## TASK TO COMPLETE
From the line holding "(rotr 25 x)." to the final line below, restate each line word for word and add nothing.

- - - -

(** * Deduplication engine and event router: a shallow embedding

    The development embeds two classes of the monitoring agent:

    - [DeduplicationEngine] (src/utils/deduplication.py): fingerprints of
      observations, the time bucketing, and the TTL cache in front of the
      durable store;
    - [EventRouter] (src/core/event_router.py) together with the
      listen/notify part of [Database] (src/core/database.py).

    Python values are a small inductive universe, dictionaries are [gmap]s
    (association lists where the iteration order is observable), exceptions
    are an error type, the wall clock and the durable store are explicit
    inputs, and the log is an explicit output. *)

From Stdlib Require Import ZArith Ascii String List Lia Bool DecimalString.
From stdpp Require Import base option gmap strings list.
Import ListNotations.

Local Open Scope string_scope.
Local Open Scope Z_scope.

(** ** SHA-256 (hashlib.sha256), over 32-bit words kept in [Z] *)

Module Sha256.

Definition w32 : Z := 2 ^ 32.

Definition add32 (x y : Z) : Z := (x + y) mod w32.

Definition rotr (n x : Z) : Z :=
  Z.lor (Z.shiftr x n) ((Z.shiftl x (32 - n)) mod w32).

Definition shr (n x : Z) : Z := Z.shiftr x n.

Definition not32 (x : Z) : Z := w32 - 1 - x.

Definition Ch (x y z : Z) : Z := Z.lxor (Z.land x y) (Z.land (not32 x) z).
Definition Maj (x y z : Z) : Z :=
  Z.lxor (Z.lxor (Z.land x y) (Z.land x z)) (Z.land y z).
Definition Sigma0 (x : Z) : Z := Z.lxor (Z.lxor (rotr 2 x) (rotr 13 x)) (rotr 22 x).
Definition Sigma1 (x : Z) : Z := Z.lxor (Z.lxor (rotr 6 x) (rotr 11 x)) (rotr 25 x).
Definition sigma0 (x : Z) : Z := Z.lxor (Z.lxor (rotr 7 x) (rotr 18 x)) (shr 3 x).
Definition sigma1 (x : Z) : Z := Z.lxor (Z.lxor (rotr 17 x) (rotr 19 x)) (shr 10 x).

- - - -

## ANSWER BELOW
Definition Sigma1 (x : Z) : Z := Z.lxor (Z.lxor (rotr 6 x) (rotr 11 x)) (rotr 25 x).
Definition sigma0 (x : Z) : Z := Z.lxor (Z.lxor (rotr 7 x) (rotr 18 x)) (shr 3 x).
Definition sigma1 (x : Z) : Z := Z.lxor (Z.lxor (rotr 17 x) (rotr 19 x)) (shr 10 x).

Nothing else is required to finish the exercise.